The grief with the loss of a loved one is different for everyone, but when they have first gone, what everyone feels is tremendous devastation. It is not depression. It is Grief. It is not an illness, to be got over as quickly as possible, and it's not something with any instant cure. Neither is it irrational or crazy, or selfish, or anything else. It is a natural response to the sudden absence of someone you love very much....whether that 'someone' is dog or cat-shaped, or human or Elephant-shaped -that doesn't matter.
 
Grief is something that has no time limit, and even though it slowly does change, so life becomes possible to live again, there is always an aching gap in our lives where that special loved one always was. That doesn't ever go away. But it is true that life becomes more livable in time. And there are many times it's possible to smile and have some happy memories, and the love becomes a great blessing instead of an agony as it is when they have just gone.
 
We are all (animals and humans) body, and Soul. The body isn't immortal and it dies. The Soul doesn't die, and goes to Spirit.

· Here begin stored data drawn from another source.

Definition dev_result {A B} (f : A → B) (r : result A) : result B :=
  match r with Ok a => Ok (f a) | Err e => Err e end.

Definition dev_lookup (d : D) (name : str) (sd : SD) : outcome (option node * SD) :=
  '(o, sd) ← inode_lookup d name sd;
  Done (match o with Some d => Some (Dev d) | None => None end, sd).
Definition dev_create_file (d : D) (name : str) (sd : SD) : outcome (result node * SD) :=
  '(r, sd) ← inode_create_file d name sd; Done (dev_result Dev r, sd).

Definition ram_read (n : node) (off : Z) (buf : list Z) (s : store) : outcome (Z * list Z * store) :=
  match n with
  | Dev d => on_dev (inode_read d off buf) s
  | Ram l =>
      x ← ram_at l s;
      match x with
      | RamFile _ data => '(k, buf') ← RamFile_read data off buf; Done (k, buf', s)
      | RamDir _ _ => Done (0, buf, s)
      end
  end.

Definition ram_write (n : node) (off : Z) (buf : list Z) (s : store) : outcome (Z * store) :=
  match n with
  | Dev d => on_dev (inode_write d off buf) s
  | Ram l =>
      x ← ram_at l s;
      match x with
      | RamFile name data =>
          '(k, data') ← RamFile_write data off buf;
          Done (k, set_heap (<[l := RamFile name data']> (st_heap s)) s)
      | RamDir _ _ => Done (0, s)
      end
  end.

Definition ram_metadata (n : node) (s : store) : FileType :=
  match n with
  | Dev d => inode_metadata d (st_dev s)
  | Ram l => match st_heap s !! l with Some (RamDir _ _) => Directory | _ => File end
  end.

Definition ram_lookup (n : node) (name : str) (s : store) : outcome (option node * store) :=
  match n with
  | Dev d => on_dev (dev_lookup d name) s
  | Ram l =>
      x ← ram_at l s;
      match x with
      | RamDir _ cs => Done (find_child name cs, s)
      | RamFile _ _ => default_lookup n name s
      end
  end.

Definition ram_insert (n : node) (name : str) (c : node) (s : store) : outcome (result unit * store) :=
  match n with
  | Dev d =>
      match c with
      | Dev c => on_dev (inode_insert d name c) s
      | Ram _ => default_insert n name c s
      end
  | Ram l =>
      x ← ram_at l s;
      match x with
      | RamDir dn cs => Done (RamDir_insert l dn cs name c s)
      | RamFile _ _ => default_insert n name c s
      end
  end.

Definition ram_create_file (n : node) (name : str) (s : store) : outcome (result node * store) :=
  match n with
  | Dev d => on_dev (dev_create_file d name) s
  | Ram l =>
      x ← ram_at l s;
      match x with
      | RamDir dn cs => Done (RamDir_create_file l dn cs name s)
      | RamFile _ _ => default_create_file n name s
      end
  end.

Definition ram_mkdir (n : node) (name : str) (s : store) : outcome (result unit * store) :=
  match n with
  | Dev d => on_dev (inode_mkdir d name) s
  | Ram l =>
      x ← ram_at l s;
      match x with
      | RamDir dn cs => Done (RamDir_mkdir l dn cs name s)
      | RamFile _ _ => default_mkdir n name s
      end
  end.

Definition ram_unlink (n : node) (name : str) (s : store) : outcome (result unit * store) :=
  match n with
  | Dev d => on_dev (inode_unlink d name) s
  | Ram l =>
      x ← ram_at l s;
      match x with
      | RamDir dn cs => Done (RamDir_unlink l dn cs name s)
      | RamFile _ _ => default_unlink n name s
      end
  end.

Definition ram_size (n : node) (s : store) : outcome Z :=
  match n with
  | Dev d => inode_size d (st_dev s)
  | Ram l => match st_heap s !! l with Some (RamFile _ data) => Done (zlen data) | _ => default_size n s end
  end.

Definition ram_readdir (n : node) (s : store) : outcome (option (list (str * FileType)) * store) :=
  match n with
  | Dev d => on_dev (inode_readdir d) s
  | Ram l =>
      x ← ram_at l s;
      match x with
      | RamDir _ cs => Done (Some ((λ c, (c.1, ram_metadata c.2 s)) <$> cs), s)
      | RamFile _ _ => default_readdir n s
      end
  end.

#[global] Instance ram_INode : INode node store := {
  inode_read := ram_read;
  inode_write := ram_write;
  inode_metadata := ram_metadata;
  inode_lookup := ram_lookup;
  inode_insert := ram_insert;
  inode_create_file := ram_create_file;
  inode_mkdir := ram_mkdir;
  inode_unlink := ram_unlink;
  inode_size := ram_size;
  inode_readdir := ram_readdir;
}.
End ramfs.
Arguments node D : clear implicits.
Arguments ramnode D : clear implicits.
Arguments store D SD : clear implicits.

(* ------------------------------------------------------------------ *)
(** ** Files: lemmas *)

Lemma zlen_resize0 n data : zlen data ≤ n → zlen (resize0 n data) = n.
Proof. intros. unfold resize0. rewrite zlen_app, zlen_zrep by lia. lia. Qed.

Lemma zget_resize0 n data i :
  zlen data ≤ n → 0 ≤ i < n →
  zget (resize0 n data) i = if i <? zlen data then zget data i else Some 0.
Proof.
  intros. unfold resize0. destruct (Z.ltb_spec i (zlen data)).
  - by rewrite zget_app_l.
  - rewrite zget_app_r, zget_zrep by lia. done.
Qed.

(** The contents of a file as a function: bytes past the end read as zero. *)
Definition byte_at (data : list Z) (i : Z) : Z := default 0 (zget data i).

Lemma write_spec data off buf :
  0 ≤ off → off + zlen buf < 2 ^ 64 →
  ∃ data', RamFile_write data off buf = Done (zlen buf, data') ∧
    zlen data' = Z.max (zlen data) (off + zlen buf) ∧
    ∀ i, 0 ≤ i → byte_at data' i =
      if (off <=? i) && (i <? off + zlen buf) then byte_at buf (i - off) else byte_at data i.
Proof.
  intros Ho Hlt. pose proof (zlen_nonneg buf). pose proof (zlen_nonneg data).
  unfold RamFile_write. rewrite wrap_small by (split; lia).
  set (d1 := if zlen data <? off + zlen buf then resize0 (off + zlen buf) data else data).
  assert (zlen d1 = Z.max (zlen data) (off + zlen buf)) as Hl1.
  { unfold d1. destruct (Z.ltb_spec (zlen data) (off + zlen buf)); [rewrite zlen_resize0 by lia|]; lia. }
  assert (∀ i, 0 ≤ i → byte_at d1 i = byte_at data i) as Hg.
  { intros i Hi. unfold d1, byte_at. destruct (Z.ltb_spec (zlen data) (off + zlen buf)); [|done].
    destruct (decide (i < off + zlen buf)).
    - rewrite zget_resize0 by lia. destruct (Z.ltb_spec i (zlen data)); [done|].
      by rewrite zget_None by lia.
    - rewrite !zget_None; rewrite ?zlen_resize0; lia || done. }
  clearbody d1. rewrite copy_into_Done by lia. eexists. split; [done|].
  rewrite zlen_zsplice by lia. split; [done|]. intros i Hi. unfold byte_at.
  destruct (Z.leb_spec off i), (Z.ltb_spec i (off + zlen buf)); simpl.
  1: by rewrite zget_zsplice_in by lia.
  all: rewrite zget_zsplice_out by lia; by apply Hg.
Qed.

Lemma read_spec data off buf :
  0 ≤ off →
  ∃ n buf', RamFile_read data off buf = Done (n, buf') ∧
    n = Z.max 0 (Z.min (zlen buf) (zlen data - off)) ∧ zlen buf' = zlen buf ∧
    ∀ i, 0 ≤ i < zlen buf → zget buf' i = if i <? n then zget data (off + i) else zget buf i.
Proof.
  intros Ho. pose proof (zlen_nonneg buf). unfold RamFile_read.
  destruct (Z.leb_spec (zlen data) off).
  { eexists _, _. split; [done|]. split_and!; [lia|done|]. intros i Hi. by destruct (Z.ltb_spec i 0); [lia|]. }
  remember (Z.min (zlen buf) (zlen data - off)) as n eqn:Hn.
  rewrite slice_Done by lia. simpl. rewrite copy_into_Done; [|lia|lia|rewrite zlen_zslice; lia].
  assert (zlen (zslice data off (off + n)) = n) as Hz by (rewrite zlen_zslice; lia).
  eexists _, _. split; [done|]. rewrite zlen_zsplice by lia. split_and!; [lia|done|].
  intros i Hi. destruct (Z.ltb_spec i n).
  - rewrite zget_zsplice_in, zget_zslice by lia. f_equal. lia.
  - by rewrite zget_zsplice_out by lia.
Qed.

(** What a write put there, a read of the same length returns. *)
Lemma read_written data off buf data' dst :
  0 ≤ off → off + zlen buf < 2 ^ 64 → RamFile_write data off buf = Done (zlen buf, data') → zlen dst = zlen buf →
  RamFile_read data' off dst = Done (zlen buf, buf).
Proof.
  intros Ho Hlt Hw' Hd. destruct (write_spec data off buf Ho Hlt) as (d & Hw & Hl & Hb).
  assert (d = data') as -> by congruence.
  pose proof (zlen_nonneg buf). destruct (read_spec data' off dst Ho) as (n & buf' & -> & Hn & Hlen & Hg).
  assert (n = zlen buf) as -> by lia. do 2 f_equal. apply zlist_eq. intros i Hi.
  destruct (decide (i < zlen buf)); [|rewrite !zget_None; [done|lia|lia]].
  rewrite Hg by lia. rewrite (proj2 (Z.ltb_lt _ _)) by done.
  specialize (Hb (off + i) ltac:(lia)). rewrite (proj2 (Z.leb_le off (off + i))), (proj2 (Z.ltb_lt (off + i) _)) in Hb by lia.
  simpl in Hb. replace (off + i - off) with i in Hb by lia. unfold byte_at in Hb.
  destruct (zget_is_Some data' (off + i)) as [x Hx]; [lia|].
  destruct (zget_is_Some buf i) as [y Hy]; [lia|]. rewrite Hx, Hy in *. simpl in Hb. by subst.
Qed.

(* ------------------------------------------------------------------ *)
(** ** Directories: lemmas *)

Section dirs.
Context {D : Type}.
Implicit Types (cs : list (str * node D)).

Lemma find_child_map name cs : NoDup cs.*1 → find_child name cs = (list_to_map cs : gmap str (node D)) !! name.
Proof.
  induction cs as [|[n x] cs IH]; simpl; [by rewrite lookup_empty|].
  intros [Hn Hd]%NoDup_cons. case_bool_decide as E; [subst; by rewrite lookup_insert_eq|].
  rewrite lookup_insert_ne by done. auto.
Qed.

Lemma has_child_spec name cs : has_child name cs = true ↔ name ∈ cs.*1.
Proof.
  unfold has_child. rewrite existsb_exists. split.
  - intros ([n x] & Hin%list_elem_of_In & E%bool_decide_eq_true). simpl in E. subst.
    apply list_elem_of_fmap. by exists (name, x).
  - intros ([n x] & -> & Hin)%list_elem_of_fmap. exists (n, x).
    split; [by apply list_elem_of_In|]. by apply bool_decide_eq_true.
Qed.

Lemma remove_child_spec name cs :
  match remove_child name cs with
  | Some cs' => ∃ c1 x c2, cs = c1 ++ (name, x) :: c2 ∧ cs' = c1 ++ c2
  | None => name ∉ cs.*1
  end.
Proof.
  induction cs as [|[n x] cs IH]; simpl; [set_solver|].
  case_bool_decide as E; [subst; by exists [], x, cs|].
  destruct (remove_child name cs); [|set_solver].
  destruct IH as (c1 & y & c2 & -> & ->). by exists ((n, x) :: c1), y, c2.
Qed.

Lemma remove_child_map name cs cs' :
  NoDup cs.*1 → remove_child name cs = Some cs' →
  NoDup cs'.*1 ∧ (∀ c, c ∈ cs' → c ∈ cs) ∧
  (list_to_map cs' : gmap str (node D)) = delete name (list_to_map cs).
Proof.
  intros Hn Hr. pose proof (remove_child_spec name cs) as Hs. rewrite Hr in Hs.
  destruct Hs as (c1 & x & c2 & -> & ->).
  rewrite fmap_app, fmap_cons in Hn. simpl in Hn.
  apply NoDup_app in Hn as (Hn1 & Hd & [Hx Hn2]%NoDup_cons). split_and!.
  - rewrite fmap_app. apply NoDup_app. split_and!; [done| |done]. set_solver.
  - set_solver.
  - apply map_eq. intros k. rewrite !list_to_map_app, list_to_map_cons.
    destruct (decide (k = name)) as [->|Hne].
    + rewrite lookup_delete_eq. apply lookup_union_None. split; apply not_elem_of_list_to_map_1; set_solver.
    + rewrite lookup_delete_ne by done. rewrite !lookup_union, lookup_insert_ne by done. done.
Qed.

Lemma append_child_map name x cs :
  name ∉ cs.*1 →
  (list_to_map (cs ++ [(name, x)]) : gmap str (node D)) = <[name := x]> (list_to_map cs).
Proof.
  intros Hn. rewrite list_to_map_app. simpl. apply map_eq. intros k. rewrite lookup_union.
  destruct (decide (k = name)) as [->|].
  - rewrite !lookup_insert_eq, not_elem_of_list_to_map_1 by done. done.
  - rewrite !lookup_insert_ne, lookup_empty by done. by destruct (_ !! k).
Qed.
End dirs.
(** A new task opens a pipe end first: it gets descriptor 3; the next [open]
    returns 3 again. *)
Lemma open_replaces_descriptor_witness :
  ∃ f', open_inode 1 20%nat (fold_left sys_do [SOp 1 (FInsert 10%nat)] fds_boot) = (3, f') ∧
    view f' 1 3 = Some (mkOpenFile 20%nat 0).
Proof.
  apply (open_replaces_descriptor (fold_left sys_do [SOp 1 (FInsert 10%nat)] fds_boot) 1
    (mkOpenFile 10%nat 0) 20%nat); [apply sys_run_inv, fds_inv_boot|vm_compute; reflexivity].
Defined.
Lemma map_pages_spec n zone own va flags pa :
  pa_inv zone own pa → 0 ≤ va → (PAGE_SIZE | va) → va + Z.of_nat n * PAGE_SIZE ≤ 2 ^ 64 →
  ∃ ok pa', map_pages n va flags pa = Done (ok, pa') ∧ pa_mono pa pa' ∧
    pa_inv zone (λ p, own p ∨ ok = true ∧ pages va (Z.of_nat n) p) pa' ∧
    (ok = true → ∀ p, pages va (Z.of_nat n) p → is_Some (translate (pa_mapper pa') p)).
Proof.
  revert own va pa. induction n as [|n IH]; intros own va [t fa0] Hinv Hva Hal Hb; simpl.
  { exists true, (mkPageAllocator t fa0). split_and!; [done|by intros ?|..].
    - eapply pa_inv_weaken; [|done]. intros p [?|(_ & i & ? & _)]; [done|lia].
    - intros _ p (i & ? & _). lia. }
  destruct (allocate_frame_spec fa0 (pai_ok _ _ _ Hinv)) as (fa & E & Hok & Hl).
  rewrite E. simpl. destruct (frames_left fa0) as [|f fs] eqn:Efs; simpl in *.
  { exists false, (mkPageAllocator t fa). destruct Hinv as [Ha Hb' Hc Hd]; simpl in *.
    split_and!; [done|by intros ?| |done]. split; simpl; rewrite ?Hl; [done|constructor|set_solver|].
    naive_solver. }
  rewrite containing_aligned by done.
  destruct (map_to va f flags fa t) as [[r fa'] t'] eqn:Em.
  destruct (map_one _ _ _ _ _ _ _ _ _ _ _ Hinv E Em) as (Hmono & Hinv' & Hm).
  assert (r = MapOk ∨ r ≠ MapOk) as [->|Hr] by (destruct r; auto).
  2: { exists false, (mkPageAllocator t' fa'). split_and!; [by destruct r|done| |done].
       eapply pa_inv_weaken; [|done]. naive_solver. }
  destruct (decide (n = 0%nat)) as [->|Hn].
  { simpl. exists true, (mkPageAllocator t' fa'). split_and!; [done..| |].
    - eapply pa_inv_weaken; [|done]. intros p [?|(_ & i & ? & ->)]; [by left|right].
      split; [done|]. unfold PAGE_SIZE. lia.
    - intros _ p (i & ? & ->). replace i with 0 by lia. rewrite Z.add_0_r. simpl. eauto. }
  rewrite wrap_small by (unfold is_uint, PAGE_SIZE in *; lia).
  destruct (IH _ (va + PAGE_SIZE) _ Hinv') as (ok & pa' & -> & Hmono2 & Hinv2 & Hmap).
  { unfold PAGE_SIZE. lia. }
  { apply Z.divide_add_r; [done|apply Z.divide_refl]. }
  { unfold PAGE_SIZE in *. lia. }
  assert (Hsplit : ∀ p, pages va (Z.of_nat (S n)) p → p = va ∨ pages (va + PAGE_SIZE) (Z.of_nat n) p).
  { intros p (i & Hi & ->). destruct (decide (i = 0)) as [->|]; [left; lia|].
    right. exists (i - 1). split; [lia|]. unfold PAGE_SIZE. lia. }
  exists ok, pa'. split_and!; [done|by eapply pa_mono_trans| |].
  - eapply pa_inv_weaken; [|done]. intros p [?|[-> [->|?]%Hsplit]]; auto.
  - intros -> p [->|?]%Hsplit; [|by auto]. exists f. apply Hmono2. simpl. auto.
Qed.
End mapping.
Lemma load_elf_described data h phs :
  elf_file data h phs →
  (∀ p, p ∈ phs → p_type p = SegmentType_u32 Load → heap_fits (p_memsz p) = true) →
  load_elf VirtAddr_new heap_fits data =
    Done (Ok (mkLoadedImage (e_entry h) (omap (described data) phs))).
Proof.
  intros [Hlen Hh Hwf Hm Hmach Hentry Hnum Hent Htab Hphs] Hfit. unfold load_elf.
  pose proof Hh as (_ & Hsz & _). pose proof Hwf as (Hi & Hu). unfold ProgramHeader_size in *.
  assert (zlen (encode_header h) = 64) as Hel.
  { unfold encode_header. rewrite !zlen_app, !zlen_to_le, Hi by lia. lia. }
  unfold Elf64Header_size. destruct (Z.ltb_spec (zlen data) 64); [lia|].
  rewrite (header_at_holds _ _ _ Hwf Hh). simpl. rewrite validate_ok by done.
  destruct Hu as (_&_&_&_&[? _]&_&_&_&[? _]&[? _]&_).
  rewrite wrap_small by (unfold is_uint; nia).
  destruct (Z.ltb_spec (zlen data) (e_phoff h + e_phnum h * e_phentsize h)); [lia|].
  replace (Z.to_nat (e_phnum h)) with (length phs) by (unfold zlen in *; lia).
  rewrite load_segments_described; [|done|lia|lia|done|lia|].
  - simpl. by rewrite VirtAddr_canonical.
  - intros k p Hk. destruct (Hphs k p Hk) as (? & ? & ?). split_and!; [done|done|].
    intros Ht. split; [auto|]. apply Hfit; [|done].
    unfold zget in Hk. destruct (0 <=? k); [|done]. by eapply list_elem_of_lookup_2.
Qed.

(** C34: A file laid out as the ELF64 format prescribes (header and program
    headers encoded field by field, tables and segments inside the file,
    canonical addresses) whose segments fit the heap is loaded without error
    or panic as exactly the image it describes: its entry point and, in
    order, one segment per LOAD header with its address, size, permissions,
    and the file's bytes followed by zeros. *)
Theorem load_elf_correct data h phs :
  elf_file data h phs →
  (∀ p, p ∈ phs → p_type p = SegmentType_u32 Load → heap_fits (p_memsz p) = true) →
  load_elf VirtAddr_new heap_fits data =
    Done (Ok (mkLoadedImage (e_entry h) (omap (described data) phs))).
Proof. apply load_elf_described. Qed.
End load_correct.

Section load_bounds.
Context (VirtAddr_new : Z → outcome Z) (heap_fits : Z → bool).

Lemma program_header_at_bounds data o p :
  program_header_at data o = Done p → o + ProgramHeader_size ≤ zlen data.
Proof.
  intros H. unfold program_header_at in H. run_in H. unfold le_at in E6. run_in E6.
  apply slice_inv in E7 as (? & ? & _). unfold ProgramHeader_size. lia.
Qed.

(** The check on the program header table trusts [e_phentsize]: when a
    file has a valid header, announces at least one program header, and the
    table it announces ends inside the file but the first header does not,
    the check passes and the loader reads past the end of the file. *)
Theorem load_elf_reads_outside data h :
  header_wf h → holds data 0 (encode_header h) →
  ztake 5 (e_ident h) = ELF_MAGIC ++ [2] → e_machine h = Machine_X86_64 →
  zlen data < 2 ^ 63 → 1 ≤ e_phnum h →
  e_phoff h + e_phnum h * e_phentsize h ≤ zlen data →
  zlen data < e_phoff h + ProgramHeader_size →
  load_elf VirtAddr_new heap_fits data = Panic.
Proof.
  intros Hwf Hh Hm Hmach Hlen Hnum Htab Hout. unfold load_elf.
  pose proof Hh as (_ & Hsz & _). pose proof Hwf as (Hi & Hu).
  assert (zlen (encode_header h) = 64) as Hel.
  { unfold encode_header. rewrite !zlen_app, !zlen_to_le, Hi by lia. lia. }
  unfold Elf64Header_size. destruct (Z.ltb_spec (zlen data) 64); [lia|].
  rewrite (header_at_holds _ _ _ Hwf Hh). simpl. rewrite validate_ok by done.
  destruct Hu as (_&_&_&_&[? _]&_&_&_&[? _]&[? _]&_).
  rewrite wrap_small by (unfold is_uint; nia).
  destruct (Z.ltb_spec (zlen data) (e_phoff h + e_phnum h * e_phentsize h)); [lia|].
  destruct (Z.to_nat (e_phnum h)) as [|n] eqn:En; [lia|]. cbn [load_segments].
  rewrite Z.mul_0_l, Z.add_0_r, wrap_small by (unfold is_uint; nia).
  destruct (program_header_at data (e_phoff h)) as [p|] eqn:E; [|done].
  apply program_header_at_bounds in E. lia.
Qed.
End load_bounds.

(* ------------------------------------------------------------------ *)
(** ** A small executable *)

Definition demo_ident : list Z := ELF_MAGIC ++ [2; 1; 1] ++ zrep 9 0.
Definition demo_header (phnum phentsize : Z) : Elf64Header :=
  mkElf64Header demo_ident 2 Machine_X86_64 1 0x400000 64 0 0 64 phentsize phnum 0 0 0.
Definition demo_ph : ProgramHeader := mkProgramHeader 1 5 120 0x400000 0 3 8 4096.
Definition demo_elf : list Z :=
  encode_header (demo_header 1 56) ++ encode_program_header demo_ph ++ [0x90; 0x90; 0xC3].

Definition demo_VirtAddr_new (v : Z) : outcome Z :=
  if (v <? 2 ^ 47) || (2 ^ 64 - 2 ^ 47 <=? v) then Done v else Panic.

Lemma demo_VirtAddr_canonical v : canonical v → demo_VirtAddr_new v = Done v.
Proof. unfold canonical, demo_VirtAddr_new. intros. zbool; done || lia. Qed.

Lemma demo_elf_file : elf_file demo_elf (demo_header 1 56) [demo_ph].
Proof.
  split.
  1-5: vm_compute; repeat split; discriminate || reflexivity.
  2-4: vm_compute; discriminate || reflexivity.
  - left. vm_compute. by split.
  - intros i p Hi. pose proof (zget_Some_range _ _ _ Hi) as Hr. unfold zlen in Hr. simpl in Hr.
    replace i with 0 in * by lia. vm_compute in Hi. simplify_eq.
    split_and!; try (vm_compute; repeat split; discriminate || reflexivity).
    intros _. split_and!; [by vm_compute..|]. left. vm_compute. by split.
Qed.

Lemma load_elf_correct_witness :
  load_elf demo_VirtAddr_new (λ n, n <? 2 ^ 20) demo_elf =
    Done (Ok (mkLoadedImage 0x400000
      [mkLoadableSegment 0x400000 8 (mkSegmentFlags true false true) [0x90; 0x90; 0xC3; 0; 0; 0; 0; 0]])).
Proof.
  rewrite (load_elf_correct _ _ demo_VirtAddr_canonical _ _ _ demo_elf_file).
  - vm_compute. reflexivity.
  - intros p Hp _. apply list_elem_of_singleton in Hp as ->. reflexivity.
Defined.

Lemma load_elf_reads_outside_witness :
  load_elf demo_VirtAddr_new (λ n, n <? 2 ^ 20) (encode_header (demo_header 1 0)) = Panic.
Proof.
  apply (load_elf_reads_outside _ _ _ (demo_header 1 0));
    vm_compute; repeat split; discriminate || reflexivity.
Defined.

I think it is basically the Soul of our loved ones which we bond with and love endlessly, and we think that has gone -but it hasn't. Only the body has gone.
The Soul lives on, and it is very real. My dog showed me that.
 
I have heard a lot about animal reincarnation, but don't really know from personal experience. I know animals have Souls -from personal experience. And I know they live on in Spirit in a very real way, and often come back to visit us -from personal experience.
But what my dog Misty has shown me is that she will wait for me there until I cross over too.
In the meantime she will visit whenever she can, and I often do sense her love crossing to me. It really is very beautiful. I wish it could happen more often. I would like it to be every day -but that is a bit selfish of me!
 
It has only been a very short time since your Mishu left. So you will feel grief very strongly, and that is natural. But don't forget Mishu still does love you very much, and is still very much alive in Spirit (which is a living real thing)

Mishu is a lovely sweet girl. Her pictures are so beautiful!
Hold the love like a little light. It is all you have, or will ever have, to find your way home.